7. The edge data caching method according to claim 1, wherein: The quadratic unconstrained binary optimization model is solved by a quantum computer.
8. An edge data caching device, characterized in that: include: An acquisition module acquires file data, server data, and user data. The user data includes the distribution of user requests for files and the set of direct servers of the user. All servers in the set of direct servers of the user cover the user. The server data includes the transmission distance between any two servers. A decision space construction module is configured to construct a candidate cache solution space, wherein the candidate cache solution space includes a plurality of candidate cache solutions, and defines a first binary variable to indicate whether any file is cached by any server, wherein all combinations of values of the first binary variable constitute a candidate cache solution; An objective function construction module is configured to maximize a cache solution delay reduction as an objective function, wherein the cache solution delay reduction includes the sum of all request delay reductions of all users; A constraint module, which constructs a constraint based on a relationship between the first binary variable, the file data, the server data, the user data, and the request delay reduction according to a preset condition that the cache solution needs to meet; a penalty generation module, forming a penalty term according to the constraint, and adding the penalty term to the objective function to form a quadratic unconstrained binary model; A solution module solves the quadratic unconstrained binary model to determine the value of each first binary variable, and determines the file cache position according to the value of the first binary variable.

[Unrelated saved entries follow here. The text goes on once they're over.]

(* ===== verification/Bench.v ===== *)
(** * Bench: the replication modes the benchmarks compare
    ([crates/onebarrier/src/bench.rs])

    The bodies of the benchmark threads without their clocks: an executor, a
    log-only backup (passive replication), and the two ways of fixing a replayable
    order that write to disk (OneBarrier's, and HyCoR's extra order log). *)

From S2P Require Import Prelude Bytes Text Io State Durable Engine EngineFacts CrashSafety Lifetimes Transfer Cadence Workload Cluster.
Local Open Scope Z_scope.

Section Bench.
Context (am : arith_mode) {Timestamp : Type} (as_nanos : Timestamp → Z) (from_nanos : Z → Timestamp).
#[local] Hint Extern 0 (StateMachine _) => exact (KvStore_StateMachine am) : typeclass_instances.

(** ** Passive replication *)

(** An executor thread: [ops] increments over 64 keys; the engine at the end. *)
Definition bench_executor (ops : Z) : M World (Engine KvStore) := λ w,
  match create 1000000 false w with
  | (Ok e, w) =>
      match deliver_all as_nanos (sweep_ops from_nanos ops 64) (e, w) with
      | (_, Ok _, (e, w)) => (Ok e, w)
      | (_, _, (_, w)) => (Panic, w)
      end
  | (_, w) => (Panic, w)
  end.

(** [for .. { log.append(ts, &op.encode()).unwrap() }] *)
Fixpoint append_all (rs : list (Z * bytes)) : M (Durable * World) unit :=
  match rs with
  | [] => mret tt
  | (ts, b) :: rs => _ ← append ts b; append_all rs
  end.

(** The records of a backup: the same operations, stamped with the loop's counter. *)
Definition backup_records (ops : Z) : list (Z * Op) :=
  map (λ i, (i + 1, op_incr 1 (i + 1) (key_name (i mod 64)) 1)) (seqZ 0 ops).

(** A log-only backup: nothing is applied. *)
Definition log_backup (ops : Z) : M World unit := λ w,
  match durable_open false w with
  | (Ok du, w) =>
      match append_all (map (λ r, (r.1, encode r.2)) (backup_records ops)) (du, w) with
      | (Ok _, (_, w)) => (Ok tt, w)
      | (_, (_, w)) => (Panic, w)
      end
  | (_, w) => (Panic, w)
  end.

(** ** Order establishment *)

Definition baseline_ops (n : Z) : list (Timestamp * Op) :=
  map (λ i, (from_nanos (i + 1), op_incr 1 (i + 1) (bs "k") 1)) (seqZ 0 n).

(** OneBarrier: apply and append; the order is the fabric's. *)
Definition ft_onebarrier (n : Z) : M World (Engine KvStore) := λ w,
  match create 1000000 false w with
  | (Ok e, w) =>
      match deliver_all as_nanos (baseline_ops n) (e, w) with
      | (_, Ok _, (e, w)) => (Ok e, w)
      | (_, _, (_, w)) => (Panic, w)
      end
  | (_, w) => (Panic, w)
  end.

(** HyCoR: after every operation, a record of the order in a second store. *)
Fixpoint hycor_loop (xs : list (Timestamp * Op)) (i : Z)
    : M ((Engine KvStore * World) * (Durable * World)) unit :=
  match xs with
  | [] => mret tt
  | (ts, op) :: xs =>
      _ ← zoom fst (λ a s, (a, s.2)) (deliver as_nanos ts op);
      _ ← zoom snd (λ b s, (s.1, b)) (append (i + 1) (to_le_bytes 8 (i + 1)));
      hycor_loop xs (i + 1)
  end.

Definition ft_hycor (n : Z) : M (World * World) (Engine KvStore) := λ ws,
  match create 1000000 false ws.1 with
  | (Ok e, w1) =>
      match durable_open false ws.2 with
      | (Ok du, w2) =>
          match hycor_loop (baseline_ops n) 0 ((e, w1), (du, w2)) with
          | (Ok _, ((e, w1), (_, w2))) => (Ok e, (w1, w2))
          | (_, ((_, w1), (_, w2))) => (Panic, (w1, w2))
          end
      | (_, w2) => (Panic, (w1, w2))
      end
  | (_, w1) => (Panic, (w1, ws.2))
  end.

(** ** Lemmas *)

Lemma append_all_calm rs du d :
  ∃ du' d', append_all (map (λ r, (r.1, encode r.2)) rs) (du, calm d) = (Ok tt, (du', calm d')) ∧
    logc d' = logc d ++ log_bytes rs ∧ snapc d' = snapc d.
Proof.
  revert du d; induction rs as [|r rs IH]; intros du d.
  { exists du, d. cbn. by rewrite app_nil_r. }
  destruct (append_calm du r.1 (encode r.2) d) as (d1 & E1 & Hl1 & Hs1).
  destruct (IH (mkDurable (fsync du) true) d1) as (du' & d' & E & Hl & Hs).
  exists du', d'. cbn [map append_all]. rewrite run_bind, E1. split; [exact E|]. split.
  - rewrite Hl, Hl1, <- app_assoc. done.
  - congruence.
Qed.

Lemma hycor_loop_calm xs i e w os e' w' du d :
  deliver_all as_nanos xs (e, w) = (os, Ok tt, (e', w')) →
  ∃ du' d', hycor_loop xs i ((e, w), (du, calm d)) = (Ok tt, ((e', w'), (du', calm d'))) ∧
    len (logc d') = len (logc d) + 20 * len xs.
Proof.
  revert i e w os du d; induction xs as [|[ts op] xs IH]; intros i e w os du d E.
  { injection E as <- <- <-. exists du, d. split; [done|]. cbn. lia. }
  cbn [deliver_all] in E. destruct (deliver as_nanos ts op (e, w)) as [[o| | |] [e1 w1]] eqn:Ed; try done.
  destruct (deliver_all as_nanos xs (e1, w1)) as [[os1 r1] s1] eqn:E1. injection E as <- -> ->.
  destruct (append_calm du (i + 1) (to_le_bytes 8 (i + 1)) d) as (d1 & Ea & Hl1 & _).
  destruct (IH (i + 1) e1 w1 os1 (mkDurable (fsync du) true) d1 E1) as (du' & d' & Eh & Hl).
  exists du', d'. cbn [hycor_loop]. rewrite run_bind. unfold zoom. cbn [fst snd]. rewrite Ed. rewrite run_bind.
  cbn [fst snd]. rewrite Ea. split; [exact Eh|].
  rewrite Hl, Hl1, length_app, length_record, length_to_le_bytes, length_cons. lia.
Qed.

(** Recovering a directory that holds a log and no snapshot. *)
Lemma log_only_recovers rs v d i fs :
  logc d = log_bytes rs → snapc d = None → Forall wf_rec rs → steps image0 rs = Some v →
  ∃ e, recover i fs (calm d) = (Ok e, calm d) ∧ image e = v.
Proof.
  intros Hl Hs Hwf Hst. destruct (recover_Holds d v i fs) as (e & Hr & Him & _); [|eauto].
  exists rs, []. split; [by rewrite app_nil_r|done|done|]. unfold base. by rewrite Hs.
Qed.

Section PassiveReplication.
Context (Hns : ∀ ts, is_u64 (as_nanos ts)).
(** The fabric's timestamps are 48 bits wide and hold what they are made from. *)
Context (Hmask : ∀ z, 0 <= z < 2 ^ 48 → as_nanos (from_nanos z) = z).

Lemma backup_records_stamped ops :
  ops < 2 ^ 48 → stamped as_nanos (sweep_ops from_nanos ops 64) = backup_records ops.
Proof.
  intros Hops. unfold stamped, sweep_ops, backup_records. rewrite map_map. apply map_ext_in.
  intros i Hi%list_elem_of_In%elem_of_seqZ. cbn. by rewrite Hmask by lia.
Qed.

(** C33: A log-only backup can take over. The backup of the passive mode applies
    nothing, yet recovering its directory gives the state, the high-water marks and
    the horizon the executor holds after the same operations. *)
Theorem passive_backup_takes_over ops i fs :
  64 <= ops → 4 + 48 * ops <= U32_MAX →
  ∃ e d d', bench_executor ops (calm ∅) = (Ok e, calm d) ∧ log_backup ops (calm ∅) = (Ok tt, calm d') ∧
    ∃ eb, recover i fs (calm d') = (Ok eb, calm d') ∧ image eb = image e.
Proof.
  intros Hops HB.
  destruct (sweep_delivered am as_nanos from_nanos 1000000 ops 64 ltac:(lia) HB Hns)
    as (os & e & d & Ed & Hwf & Hs & _).
  rewrite backup_records_stamped in Hwf, Hs by width_lia.
  destruct (append_all_calm (backup_records ops) (mkDurable false false) ∅) as (du & d' & Ea & Hl & Hsn).
  destruct (log_only_recovers (backup_records ops) (image e) d' i fs Hl Hsn Hwf Hs) as (eb & Er & Him).
  exists e, d, d'. split; [unfold bench_executor; by rewrite create_calm, Ed|].
  split; [|eauto]. unfold log_backup.
  change (durable_open false (calm ∅)) with (Ok (A := Durable) (mkDurable false false), calm ∅). cbv iota. by rewrite Ea.
Qed.
End PassiveReplication.

(** What the fabric's order saves. On the same operations the HyCoR mode leaves the
    same engine and the same store as OneBarrier, and its second store has grown by
    exactly 20 bytes per operation, which OneBarrier does not write. *)
Theorem hycor_writes_more n w1 w1' e d2 :
  ft_onebarrier n w1 = (Ok e, w1') → 0 <= n →
  ∃ d2', ft_hycor n (w1, calm d2) = (Ok e, (w1', calm d2')) ∧ len (logc d2') = len (logc d2) + 20 * n.
Proof.
  unfold ft_onebarrier, ft_hycor. intros E Hn. cbn [fst snd]. destruct (create 1000000 false w1) as [[e0| | |] w]; try done.
  destruct (deliver_all as_nanos (baseline_ops n) (e0, w)) as [[os [[]| | |]] [e1 w']] eqn:Ed; try done.
  injection E as -> ->.
  destruct (hycor_loop_calm (baseline_ops n) 0 e0 w os e w1' (mkDurable false false) d2 Ed) as (du & d2' & Eh & Hl).
  exists d2'. change (durable_open false (calm d2)) with (Ok (A := Durable) (mkDurable false false), calm d2).
  cbv iota. rewrite Eh. split; [done|]. rewrite Hl. unfold baseline_ops. rewrite length_map, length_seqZ. lia.
Qed.
End Bench.

(** ** Witnesses *)

(** Timestamps of 48 bits. *)
Definition ns48 (z : Z) : Z := z mod 2 ^ 48.

Lemma passive_backup_takes_over_witness :
  ∃ e d d', bench_executor Checked ns48 id 64 (calm ∅) = (Ok e, calm d) ∧ log_backup 64 (calm ∅) = (Ok tt, calm d') ∧
    ∃ eb, recover (SM := KvStore_StateMachine Checked) 10 true (calm d') = (Ok eb, calm d') ∧ image eb = image e.
Proof.
  apply (passive_backup_takes_over Checked ns48 id).
  - intros z. unfold ns48. pose proof (Z.mod_pos_bound z (2 ^ 48)). width_lia.
  - intros z Hz. by apply Z.mod_small.
  - lia.
  - by vm_compute.
Defined.

Lemma hycor_writes_more_witness :
  ∃ e w' d2', ft_hycor Checked ns48 id 3 (calm ∅, calm ∅) = (Ok e, (w', calm d2')) ∧ len (logc d2') = 60.
Proof.
  assert (Hok : (if (ft_onebarrier Checked ns48 id 3 (calm ∅)).1 is Ok _ then true else false) = true) by by vm_compute.
  destruct (ft_onebarrier Checked ns48 id 3 (calm ∅)) as [[e| | |] w'] eqn:E; [|done..].
  destruct (hycor_writes_more Checked ns48 id 3 (calm ∅) w' e ∅ E ltac:(lia)) as (d2' & H & Hl).
  exists e, w', d2'. split; [exact H|exact Hl].
Defined.
(** What the replay of a killed process sends: the stream of every number in the log. *)
Lemma replay_of_killed e path fs rt mono cs c n args read delivered :
  captures_to e path → fs !! path = None → Forall wf_call (cs ++ [c]) → marks cs < 2 ^ 32 - 1 →
  let sh := (shim_run cs (ob_ctor e fs rt mono)).2 in
  let config := replay_args replay_default args in
  let sent := map (λ c, (c, stream_of c (records cs no_table))) (first_seen (records cs no_table)) in
  (n = 0 ∨ n < record_size path c sh)%nat →
  rp_capture config = path → read path = Some (killed_log path c n sh) → (∀ k, delivered k = true) →
  ∃ total, ob_replay args read delivered = Some (sent, (len sent, total, path, rp_target config)).
Proof.
  intros He Hfs HF Hm sh config sent Hn Hpath Hread Hdel. apply Forall_app in HF as [HF [Hc _]%Forall_cons].
  destruct (ctor_owns e path fs rt mono He) as (Ho & Ht & Hf). rewrite Hfs in Hf.
  destruct (run_spec path cs _ _ Ho Hf HF) as (Ho' & Ht' & Hf'). rewrite Ht in Ht', Hf'. fold sh in Ho', Ht', Hf'.
  destruct (table_run_inv cs no_table no_table_inv) as [Hi' Hnext]; [cbn; lia|]. unfold no_table in Hi', Hnext. rewrite <- Ht' in Hi', Hnext.
  destruct (killed_log_spec path c n sh no_table cs Ho' Hf' Hc Hi') as (r & Hr & Hnr & Hk); [|done|].
  { change (next_conn_id sh) with (table sh).2. rewrite Hnext. cbn [snd]. width_lia. }
  rewrite Hk, <- Hpath in Hread. eexists.
  rewrite (replay_preserves_streams (records cs no_table) r n args read delivered) by (done || by apply records_wf).
  subst config sent. by rewrite length_map, Hpath.
Qed.

(** C35: Capture and replay give every connection back what it sent. A server is started
    under the interception library with a capture log that does not exist yet, and receives
    less than 4 GiB at a time and, with [recvmsg], all of it in the first buffer
    ([wf_call]); whichever descriptors it reuses, it runs until it is killed, possibly in the
    middle of a record. The replay tool then opens one connection for every accepted one
    from which a whole record was captured, and sends it exactly the bytes the server
    received from it, in order; nothing of one connection reaches another. Neither
    condition can be dropped: see [restart_merges_connections] and
    [recvmsg_captures_wrong_bytes]. *)
Theorem capture_replay_roundtrip e path fs rt mono cs c n args read delivered :
  captures_to e path → fs !! path = None → Forall wf_call (cs ++ [c]) → marks cs < 2 ^ 32 - 1 →
  let sh := (shim_run cs (ob_ctor e fs rt mono)).2 in
  (n = 0 ∨ n < record_size path c sh)%nat →
  rp_capture (replay_args replay_default args) = path → read path = Some (killed_log path c n sh) →
  (∀ k, delivered k = true) →
  ∃ sent total target,
    ob_replay args read delivered = Some (sent, (len sent, total, path, target)) ∧ NoDup sent.*1 ∧
    ∀ k b, (k, b) ∈ sent ↔ b ≠ [] ∧ ∃ i c fd,
      cs !! i = Some c ∧ mark_fd c = Some fd ∧ k = 1 + marks (take i cs) ∧ b = lifetime fd (drop (S i) cs).
Proof.
  intros He Hfs HF Hm sh Hn Hpath Hread Hdel.
  destruct (replay_of_killed e path fs rt mono cs c n args read delivered He Hfs HF Hm Hn Hpath Hread Hdel) as [total E].
  eexists _, _, _. split; [exact E|]. split; [|intros k b; by apply sent_iff].
  rewrite <- list_fmap_compose. erewrite list_fmap_ext; [rewrite list_fmap_id; apply first_seen_NoDup|]. done.
Qed.
(** Without an input before the crash no delta was recorded, and the second process records
    anew from the same base. *)
Lemma restart_empty e p d fs rt rt' mono' :
  clock_env e p d → fs !! p = Some (to_le_bytes 8 rt) → is_i64 rt → fs !! d = Some [] →
  let sh := ob_ctor e fs rt' mono' in
  nd_requests (nd sh) = 0 ∧ ∃ mode, vclock sh = Some (mkVClock rt 0 mode None).
Proof.
  intros He Hp Hrt Hd. destruct (before_clock e p d fs p He) as (Hev & Hn & _ & Hfp); [by left|].
  destruct (before_clock e p d fs d He) as (_ & _ & _ & Hfd); [by right|].
  destruct He as (E1 & E2 & E3 & Hdn & Hpd & _). unfold ob_ctor, vclock_init. set (sh := rr_init _) in *.
  rewrite Hev, E1. unfold init_base. rewrite Hfp, Hp, length_to_le_bytes. cbn [Nat.leb].
  rewrite take_ge, i64_from_to_le by (done || by rewrite length_to_le_bytes). rewrite E3. cbn [init_ticks nonempty_path].
  unfold init_deltas. rewrite E2. destruct d as [|x d]; [done|]. cbn [nonempty_path]. rewrite Hfd, Hd. cbn. eauto.
Qed.

(** The clock stands still between inputs. *)
Lemma idle_clock cs sh :
  nd_requests (nd sh) <= nd_requests (nd (shim_run cs sh).2) ∧
  (nd_requests (nd (shim_run cs sh).2) = nd_requests (nd sh) → vclock (shim_run cs sh).2 = vclock sh).
Proof.
  revert sh; induction cs as [|c cs IH]; intros sh; [cbn; split; [lia|done]|]. cbn [shim_run].
  assert (Hs : calm sh (shim_call c sh).2 ∨ nd_requests (nd (shim_call c sh).2) = nd_requests (nd sh) + 1).
  { destruct (call_clock c sh) as [|(sh1 & [_ E1 _] & [_ E2 _])]; [by left|right]. rewrite E2, <- E1.
    unfold vclock_tick. cbn [vclock count_request set_nd]. destruct (vclock sh1) as [v|]; [|done]. by destruct (next_delta _ _). }
  destruct (shim_call c sh) as [r sh1]. cbn [snd] in Hs. specialize (IH sh1). destruct (shim_run cs sh1) as [rs sh2].
  cbn [snd] in *. destruct IH as [IH1 IH2], Hs as [[Hv Hr _]|Hr]; [rewrite Hv, Hr in *; done|]. split; [lia|]. lia.
Qed.

Lemma shim_run_app cs cs' sh : (shim_run (cs ++ cs') sh).2 = (shim_run cs' (shim_run cs sh).2).2.
Proof.
  revert sh; induction cs as [|c cs IH]; intros sh; [done|]. cbn [app shim_run]. destruct (shim_call c sh) as [r sh1].
  specialize (IH sh1). destruct (shim_run (cs ++ cs') sh1), (shim_run cs sh1). done.
Qed.

(** C40: Virtual time survives a crash. A server runs on the virtual clock with recorded
    deltas ([OB_VCLOCK] and [OB_VCLOCK_DELTAS], not [OB_VCLOCK_TICKS]) and is killed; a
    second one is started in the same session at any other real time. Whenever it has received
    as many inputs as the first had at some point, every clock it reads shows what the first
    would have read at that point, however often either has read a clock before and whatever
    the real clocks say. *)
Theorem virtual_time_replays e e' p d fs rt mono rt' mono' cs cs_rest cs' q q' :
  clock_env e p d → clock_env e' p d → fs !! p = None → fs !! d = None →
  is_i64 rt → 0 <= mono <= I64_MAX → Forall good_mono (cs ++ cs_rest) →
  let first := ob_ctor e fs rt mono in
  let second := ob_ctor e' (files (shim_run (cs ++ cs_rest) first).2) rt' mono' in
  nd_requests (nd (shim_run cs' second).2) = nd_requests (nd (shim_run cs first).2) →
  same_clock q q' = true →
  (shim_call q (shim_run cs first).2).1 = (shim_call q' (shim_run cs' second).2).1.
Proof.
  intros He He' Hp Hd Hrt Hm HF first second Hn Hq. apply Forall_app in HF as [HF1 HF2].
  pose proof He as (_ & _ & _ & _ & Hpd & _). pose proof (live_start e p d fs rt mono He Hp Hd Hm) as H0.
  destruct (recording_run p d rt Hpd cs [] first HF1 H0) as [ds1 H1]. cbn [app] in H1.
  destruct (recording_run p d rt Hpd cs_rest ds1 _ HF2 H1) as [ds2 H2]. rewrite <- shim_run_app in H2.
  destruct (rc_clock _ _ _ _ _ H1) as (last & _ & Hv). pose proof (rc_count _ _ _ _ _ H1) as Hc. rewrite Hc in Hn.
  destruct (decide (ds1 ++ ds2 = [])) as [E|Hne].
  - apply app_nil in E as [-> ->].
    destruct (restart_empty e' p d _ rt rt' mono' He' (rc_base _ _ _ _ _ H2) Hrt (rc_log _ _ _ _ _ H2)) as (Hz & mode & Hv').
    destruct (idle_clock cs' second) as [_ Hidle]. fold second in Hz, Hv'. rewrite <- Hidle in Hv' by (by rewrite Hn, Hz).
    by eapply same_virtual_time.
  - destruct (replaying_run rt (ds1 ++ ds2) cs' second) as (k & Hk & Hv').
    { apply (replay_start e' p d); [done|apply H2|done|apply H2|apply H2|done]. }
    eapply same_virtual_time; [done..| |done]. unfold virtual_ns. cbn. rewrite Hk in Hn. apply Nat2Z.inj in Hn as ->.
    by rewrite take_app_length.
Qed.

(** The first server gets two inputs; the second, an hour later, reads clocks before its
    first input and after. *)
Definition clock_w : Environ := mkEnviron None None None None (Some (bs "base")) None (Some (bs "deltas")).
Definition first_w : list Call := [Accept 4; Recv 4 (Some (bs "a")) 3500; Gettimeofday 0 (1, 1)].
Definition rest_w : list Call := [Recv 4 (Some (bs "b")) 9000; Time 4].
Definition second_w : list Call := [Time 0; Accept 9; ClockGettime 0 (2, 2); Recv 9 (Some (bs "zz")) 77].

Lemma virtual_time_replays_witness :
  let first := ob_ctor clock_w ∅ 1000000000 1000 in
  let second := ob_ctor clock_w (files (shim_run (first_w ++ rest_w) first).2) 3600000000000 50 in
  (shim_call (ClockGettime 0 (5, 5)) (shim_run first_w first).2).1 =
    (shim_call (ClockGettime 0 (7, 7)) (shim_run second_w second).2).1.
Proof.
  apply (virtual_time_replays clock_w clock_w (bs "base") (bs "deltas") ∅ 1000000000 1000 3600000000000 50 first_w rest_w second_w
    (ClockGettime 0 (5, 5)) (ClockGettime 0 (7, 7))).
  - by_decision.
  - by_decision.
  - reflexivity.
  - reflexivity.
  - width_lia.
  - width_lia.
  - repeat constructor; cbn; width_lia.
  - vm_compute. reflexivity.
  - reflexivity.
Defined.

(** It is the number of reads that counts. The replay tool sends a connection's whole stream at
    once: a server that receives in one read what it first received in two has had one input
    and reads another time. *)
Theorem coalesced_replay_skews_time :
  let first := ob_ctor clock_w ∅ 1000000000 1000 in
  let live := (shim_run [Accept 4; Recv 4 (Some (bs "a")) 3500; Recv 4 (Some (bs "b")) 9000] first).2 in
  let again := (shim_run [Accept 4; Recv 4 (Some (bs "ab")) 0] (ob_ctor clock_w (files live) 0 0)).2 in
  (shim_call (ClockGettime 0 (0, 0)) live).1 = RClock 0 (1, 8000) ∧
  (shim_call (ClockGettime 0 (0, 0)) again).1 = RClock 0 (1, 2500).
Proof. by vm_compute. Qed.

(** ** Recording and replay of results *)

(** The entry a call leaves in the recording. *)
Definition entry (c : Call) : bytes :=
  match c with
  | Gettimeofday _ t => to_le_bytes 1 1 ++ time_bytes t
  | ClockGettime _ t => to_le_bytes 1 2 ++ time_bytes t
  | Time t => to_le_bytes 1 4 ++ to_le_bytes 8 t
  | Getrandom _ (Some ((_ :: _) as b)) => to_le_bytes 1 3 ++ to_le_bytes 4 (len b mod 2 ^ 32) ++ b
  | _ => []
  end.

(** The real clock was read, within the widths of its types; a request for random bytes
    got at most as many as it asked for, or failed. *)
Definition answered (c : Call) : Prop :=
  match c with
  | Gettimeofday r t | ClockGettime r t => r = 0 ∧ is_i64 t.1 ∧ is_i64 t.2
  | Time t => is_i64 t
  | Getrandom n (Some b) => (length b ≤ n)%nat ∧ len b <= U32_MAX
  | _ => True
  end.

(** The calls that leave an entry: a request for random bytes that fails does not. *)
Definition kept (c : Call) : bool :=
  match c with
  | Getrandom _ (Some (_ :: _)) => true
  | Getrandom _ _ => false
  | _ => reads_time c
  end.
Lemma sim_run e s :
  OB_DETSCHED e = true → rtc (sched_red d0 true cap) (sched_start e (fork_join cs)) s → relaxations s = 0 →
  ∃ n a, turns d0 n (turns_start cs) = Some a ∧ sim a s.
Proof.
  intros He Hr. pattern s. revert s Hr. apply rtc_ind_r.
  { intros _. exists 0%nat, (turns_start cs). split; [done|]. by apply sim_start. }
  intros s s' Hr Hst IH Hrel.
  assert (Hle : relaxations s <= relaxations s') by (destruct Hst as [t Hst]; by apply step_relaxations in Hst).
  pose proof (run_relaxations _ _ Hr) as Hpos. rewrite sched_start_eq in Hpos by done. cbn in Hpos.
  destruct IH as (n & a & Hn & Hs); [lia|].
  destruct (sim_step a s s' Hs Hst ltac:(lia)) as (a' & [->|Hturn] & Hs'); [by exists n, a|].
  exists (S n), a'. split; [by eapply turns_snoc|done].
Qed.

Lemma next_turn_none (l : list (Z * Prog D)) i : (∀ j c p, l !! j = Some (c, p) → p = Exit) → next_turn i l = None.
Proof.
  revert i; induction l as [|[c p] l IH]; intros i H; [done|]. cbn. rewrite (H 0%nat c p eq_refl). cbn.
  apply IH. intros j c' p' Hj. by apply (H (S j) c').
Qed.

Lemma sim_finished a s : sim a s → ended s → turn d0 a = None ∧ ∀ m, cell d0 s m = tu_cell d0 a m.
Proof.
  intros Hs Hf. destruct (mo_thread _ _ (si_main _ _ Hs)) as (x & act & Hx & _ & Hm).
  pose proof (Hf _ _ Hx) as Hpc. cbn in Hpc. subst x. destruct Hm as [[Hl _] _].
  assert (Hdone : ∀ t, (1 ≤ t ≤ length cs)%nat → ∃ ac, tu_threads a !! t = Some (ac, Exit) ∧ own t (holders s) = []).
  { intros t Ht. destruct (lookup_lt_is_Some_2 (threads s) t) as [th Hth]; [lia|].
    destruct (sim_child_at a s t th Hs ltac:(lia) Hth) as (c & act' & ac & ap & h & [_ _ _ _ Htu _ Ho Hp]).
    rewrite (Hf _ _ Hth) in Hp. destruct Hp as (_ & -> & ->). by exists ac. }
  split.
  - unfold turn. rewrite next_turn_none; [done|]. intros j c p Hj. destruct (decide (j = 0%nat)) as [->|Hj0].
    + rewrite (mo_turns _ _ (si_main _ _ Hs)) in Hj. by injection Hj.
    + pose proof (lookup_lt_Some _ _ _ Hj) as Hlt. rewrite (si_len _ _ Hs) in Hlt.
      destruct (Hdone j) as (ac & E & _); [lia|]. rewrite Hj in E. by injection E.
  - intros m. symmetry. apply (si_free _ _ Hs). intros t k Hin. pose proof (si_threads _ _ Hs _ Hin) as Hlt. cbn in Hlt.
    destruct (decide (t = 0%nat)) as [->|Ht].
    + revert Hin. apply own_none, (mo_own _ _ (si_main _ _ Hs)).
    + revert Hin. apply own_none. destruct (Hdone t) as (? & _ & ?); [lia|done].
Qed.
End Invariant.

9. An electronic device, characterized in that: The method comprises a memory and a processor, wherein the memory stores a computer program, and when the computer program is executed by the processor, the edge data caching method according to any one of claims 1 to 7 is implemented.
10. A computer-readable storage medium, characterized in that A computer program is stored thereon, and when the computer program is executed by a processor, the edge data caching method according to any one of claims 1 to 7 is implemented.